Rev.share is the way to go in social media as the users provide most of the valuable content out there. On Twitter this could be put on steroids by offering segmented “paid tweet” suggestions in the right hand side of your control. Ie. tweet this and get 0.1 dollar for each click it generates.

Instead, Twitter turns to this solution… which I really don’t understand. The promoted accounts are pretty straight forward. But what the heck does it mean if a trend is promoted? That it’s not really a trend, but someone is willing to pay for it to become a trend? Or, does it mean that this will never become a trend and so we have to pay for it to get any exposure at all. There must be so much to write about 4G that is compelling enough to attract some social and viral initiative. But no. Some marketing agency or department out there has spent time and money for this to happen.

I had to investigate further in order to find out how and for what reason Twitter thinks I should buy this wicked format from them.

Twitter writes on their page about promoted tweets:

Promoted Tweets from our advertising partners are called out at the top of some Twitter.com search results pages.

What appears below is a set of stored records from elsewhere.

Lemma kshmget_sys s l p root key :
  shm_sys s l -> k_cur s = Some p -> has_table s p root -> LShm (Z.to_nat key) ∉ k_held s ->
  exists r s' l', kshmget key s = Ret r s' /\ shm_sys s' l' /\ get_outcome s l p root key r s' l'.
Proof.
  intros Sys Hc Hp Hlk.
  destruct (decide (0 <= key < SHM_PAGES)) as [Hr|Hr].
  2: { exists 0, s, l. split_and!; [|done|by apply get_bad]. unfold kshmget.
       erewrite bind_ret_eq by (by apply this_proc_ret). erewrite bind_ret_eq by reflexivity.
       destruct (Z.ltb_spec key 0); [done|]. destruct (Z.leb_spec SHM_PAGES key); [done|lia]. }
  assert (is_key (Z.to_nat key)) as Hk by (unfold is_key; lia).
  destruct (attached_to (Z.to_nat key) (getproc s p)) eqn:Ha.
  { exists (shm_va (Z.to_nat key)), s, l. split_and!; [|done|by apply get_again]. unfold kshmget.
    erewrite bind_ret_eq by (by apply this_proc_ret). erewrite bind_ret_eq by reflexivity.
    rewrite (proj2 (Z.ltb_ge _ _)) by lia. rewrite (proj2 (Z.leb_gt _ _)) by lia. cbn [orb].
    unfold attached_to in Ha. by rewrite Ha. }
  pose proof (ss_view _ _ Sys p root Hp _ Hk) as Hno. rewrite Ha in Hno.
  pose proof (kshmget_result s l p (Z.to_nat key) root (sys_pt_state s l Sys p root Hp) Hk Hlk Hno
    (ss_inv _ _ Sys) Hc Ha ltac:(apply Hp) (ss_segs _ _ Sys p root _ Hp Hk)) as R.
  pose proof (sh_null _ _ (ss_inv _ _ Sys) _ Hk) as Hn. rewrite Z2Nat.id in R by lia.
  inversion R as [m fl l' M Hl Hlu E|pa m fl l' M Hm Hv Hl Ht H1 H2 E].
  - exists 0, (with_mem m fl s), l'. split_and!; [done| |apply get_nomem; try done; apply mem_only_with].
    apply (step_sys s l p root Sys Hp); try done; try apply Sys.
    + by eapply shm_mem_outside.
    + intros a Ha'. left. by apply (sm_pool _ _ _ _ _ _ M).
    + apply (shm_inv_ext s _ l); [done..|apply M|apply Sys].
    + apply M.
    + apply M.
    + intros j Hj. change (k_mem (with_mem m fl s)) with m. rewrite Hlu by (by apply shm_va_ok).
      by apply (ss_view _ _ Sys p root Hp).
    + intros j Hj Hz. split; [right; by exists j|].
      intros [Hx|Hx]%(sm_tree _ _ _ _ _ _ M); [by apply (ss_segs _ _ Sys p root j Hp Hj Hz)|].
      by apply (sh_page _ _ (ss_inv _ _ Sys) j Hj Hz).
  - exists (shm_va (Z.to_nat key)), (attach p (Z.to_nat key) pa (with_mem m fl s)), l'. split_and!; [done| |].
    + eapply attach_sys; try done. intros Hz. by apply H2.
    + apply get_new; try done; rewrite <- Hn; auto.
Qed.

(** ** kshmdt *)
Definition detach (p key : nat) (last : bool) (s : kernel) : kernel :=
  upd_shm key (fun x => mkShmseg (if last then 0 else shm_pa x) (int32 (shm_refcnt x - 1)))
    (upd_proc p (fun x => set_p_shm_mask (Z.land (p_shm_mask x) (uint32 (Z.lnot (shm_bit key)))) x) s).

Lemma free_inv_ext s s' l :
  k_sym s' = k_sym s -> k_mem s' = k_mem s -> k_freelist s' = k_freelist s -> free_inv s l -> free_inv s' l.
Proof. intros E1 E2 E3 [F1 F2 F3]. constructor; [by rewrite E2, E3|done|by rewrite E1]. Qed.

Lemma shm_put_spec key s l :
  is_key key -> length (k_shm s) = Z.to_nat SHM_PAGES -> 0 < shm_refcnt (getshm s key) < 2 ^ 31 ->
  LShm key ∉ k_held s -> LKmem ∉ k_held s -> free_inv s l ->
  valid_page (k_sym s) (shm_pa (getshm s key)) -> shm_pa (getshm s key) ∉ l ->
  let pa := shm_pa (getshm s key) in
  if shm_refcnt (getshm s key) =? 1
  then exists m, same_but pa (k_mem s) m /\ free_inv (with_mem m pa s) (pa :: l)
    /\ shm_put key s = Ret tt (upd_shm key (fun x => mkShmseg 0 (int32 (shm_refcnt x - 1))) (with_mem m pa s))
  else shm_put key s = Ret tt (upd_shm key (fun x => mkShmseg (shm_pa x) (int32 (shm_refcnt x - 1))) s).
Proof.
  intros Hk Hlen Hrc Hlk Hkm Hf Hv Hl pa. unfold shm_put.
  set (g := fun x => mkShmseg (shm_pa x) (int32 (shm_refcnt x - 1))).
  set (h := LShm key :: k_held s).
  assert (getshm (upd_shm key g (set_k_held h s)) key = g (getshm s key)) as Eg.
  { rewrite getshm_upd by done. by rewrite decide_True. }
  assert (shm_refcnt (g (getshm s key)) = shm_refcnt (getshm s key) - 1) as Erc.
  { unfold g. simpl. apply int32_small. lia. }
  destruct (Z.eqb_spec (shm_refcnt (getshm s key)) 1) as [E1|E1].
  - destruct (kfree_ok (upd_shm key g (set_k_held h s)) pa l) as [E Hf']; [by apply (free_inv_ext s)|simpl; set_solver|done|done|].
    set (m := store64 _ _ _) in *. exists m. split_and!; [by apply same_but_freed|by eapply free_inv_ext; [..|exact Hf']|].
    erewrite bind_ret_eq by (by apply acquire_ok). fold h. erewrite bind_ret_eq by reflexivity.
    erewrite bind_ret_eq by reflexivity. rewrite Eg, Erc, E1. simpl Z.eqb. cbv iota.
    erewrite bind_ret_eq by (erewrite bind_ret_eq by exact E; reflexivity).
    erewrite release_top by reflexivity. f_equal.
    change (upd_shm key (fun x => mkShmseg 0 (shm_refcnt x)) (upd_shm key g (with_mem m pa s))
      = upd_shm key (fun x => mkShmseg 0 (int32 (shm_refcnt x - 1))) (with_mem m pa s)).
    by rewrite upd_shm_twice.
  - erewrite bind_ret_eq by (by apply acquire_ok). fold h. erewrite bind_ret_eq by reflexivity.
    erewrite bind_ret_eq by reflexivity. rewrite Eg, Erc. rewrite (proj2 (Z.eqb_neq _ _)) by lia.
    erewrite bind_ret_eq by reflexivity. erewrite release_top by reflexivity. reflexivity.
Qed.

Section Detach.
Context (s : kernel) (l : list Z) (p key : nat).
Context (Inv : shm_inv s l) (Hk : is_key key) (Hp : (p < Z.to_nat NPROC)%nat).
Context (Ha : attached_to key (getproc s p) = true).
Let last := shm_refcnt (getshm s key) =? 1.
Let pa := shm_pa (getshm s key).

Lemma detach_refcnt : 0 < shm_refcnt (getshm s key) < 2 ^ 31.
Proof.
  rewrite (sh_count _ _ Inv key Hk). destruct (lookup_lt_is_Some_2 (k_procs s) p) as [x Hx].
  { by rewrite (sh_procs _ _ Inv). }
  rewrite (getproc_lookup _ _ _ Hx) in Ha. pose proof (nattached_pos _ _ _ _ Hx Ha).
  pose proof (nattached_le (k_procs s) key) as Hle. rewrite (sh_procs _ _ Inv) in Hle.
  change (Z.of_nat (Z.to_nat NPROC)) with 64 in Hle. lia.
Qed.

Lemma detach_pa : pa <> 0.
Proof. unfold pa. rewrite (sh_null _ _ Inv key Hk). pose proof detach_refcnt. lia. Qed.

Lemma getproc_detach q :
  getproc (detach p key last s) q = if decide (p = q)
    then set_p_shm_mask (Z.land (p_shm_mask (getproc s q)) (uint32 (Z.lnot (shm_bit key)))) (getproc s q) else getproc s q.
Proof.
  unfold detach. change (getproc (upd_shm ?k ?f ?s0) q) with (getproc s0 q). rewrite getproc_upd; [done|].
  by rewrite (sh_procs _ _ Inv).
Qed.

Lemma getshm_detach j :
  getshm (detach p key last s) j
  = if decide (j = key) then mkShmseg (if last then 0 else pa) (shm_refcnt (getshm s key) - 1) else getshm s j.
Proof.
  unfold detach. rewrite getshm_upd; [|done|simpl; apply Inv]. case_decide; [subst j|done].
  change (getshm (upd_proc ?k ?f s) key) with (getshm s key). f_equal. apply int32_small.
  pose proof detach_refcnt. lia.
Qed.

Lemma nattached_detach j :
  is_key j -> nattached (k_procs (detach p key last s)) j = nattached (k_procs s) j - b2n (bool_decide (j = key)).
Proof.
  intros Hj. destruct (lookup_lt_is_Some_2 (k_procs s) p) as [x Hx]; [by rewrite (sh_procs _ _ Inv)|].
  unfold detach, upd_proc, upd_shm. simpl. rewrite (nattached_alter _ _ x) by done.
  pose proof Ha as Ha'. rewrite (getproc_lookup _ _ _ Hx) in Ha'.
  unfold attached_to at 2. simpl. rewrite attached_clear by done. fold (attached_to j x).
  case_bool_decide as E; [subst j; rewrite Ha'; simpl; lia|simpl; lia].
Qed.

Lemma detach_inv : shm_inv (detach p key last s) (if last then pa :: l else l).
Proof.
  pose proof detach_pa as Hpa. pose proof detach_refcnt as Hrc.
  assert (last = true <-> shm_refcnt (getshm s key) = 1) as Hlast by apply Z.eqb_eq.
  constructor.
  - unfold detach. simpl. rewrite length_alter. apply Inv.
  - unfold detach. simpl. rewrite length_alter. apply Inv.
  - intros j Hj. rewrite nattached_detach, getshm_detach by done. rewrite <- (sh_count _ _ Inv j Hj).
    case_decide as E; [subst j; rewrite bool_decide_eq_true_2 by done|rewrite bool_decide_eq_false_2 by done]; simpl; lia.
  - intros j Hj. rewrite getshm_detach. case_decide; [|by apply Inv]. simpl. destruct last; intuition lia.
  - intros j Hj. rewrite getshm_detach. case_decide as E.
    + simpl. subst j. destruct last; [done|]. intros _. by apply Inv.
    + intros Hz. destruct (sh_page _ _ Inv j Hj Hz) as [H1 H2]. split; [done|]. destruct last; [|done].
      intros [Hx|Hx]%elem_of_cons; [|done]. apply E. by apply (sh_inj _ _ Inv).
  - intros j j' Hj Hj'. rewrite !getshm_detach. repeat case_decide; subst; simpl; try done; destruct last;
      first [done | intros Hz E; exfalso; congruence | intros Hz E; by apply (sh_inj _ _ Inv)].
Qed.
End Detach.

Inductive dt_outcome (s : kernel) (l : list Z) (p : nat) (root key : Z) : Z -> kernel -> list Z -> Prop :=
| dt_bad : ~ (0 <= key < SHM_PAGES) \/ attached_to (Z.to_nat key) (getproc s p) = false ->
    dt_outcome s l p root key (-1) s l
| dt_ok m fl : 0 <= key < SHM_PAGES -> attached_to (Z.to_nat key) (getproc s p) = true ->
    (forall a, va_ok a -> pt_lookup m root a =
      if decide (a = shm_va (Z.to_nat key)) then 0 else pt_lookup (k_mem s) root a) ->
    dt_outcome s l p root key 0
      (detach p (Z.to_nat key) (shm_refcnt (getshm s (Z.to_nat key)) =? 1) (with_mem m fl s))
      (if shm_refcnt (getshm s (Z.to_nat key)) =? 1 then shm_pa (getshm s (Z.to_nat key)) :: l else l).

Promoted Tweets are clearly labeled as “Promoted” when an advertiser is paying, but in every other respect they exist initially as regular Tweets and are organically sent to the timelines of their followers. They also retain all the functionality of a regular Tweet including replying, Retweeting, and favoriting. Promoted Tweets are displayed in search in Twitter.com and some of our ecosystem partners, and in user timelines for some users in Hootsuite.com.

Fair enough. That text makes sense. Search results should probably generate a tweet on top of the search pile that is sponsored. They’ve got to earn a buck from something. So, I can accept the promoted account and the promoted search result. But I cannot for the world understand the placement amongst the trending hashtags.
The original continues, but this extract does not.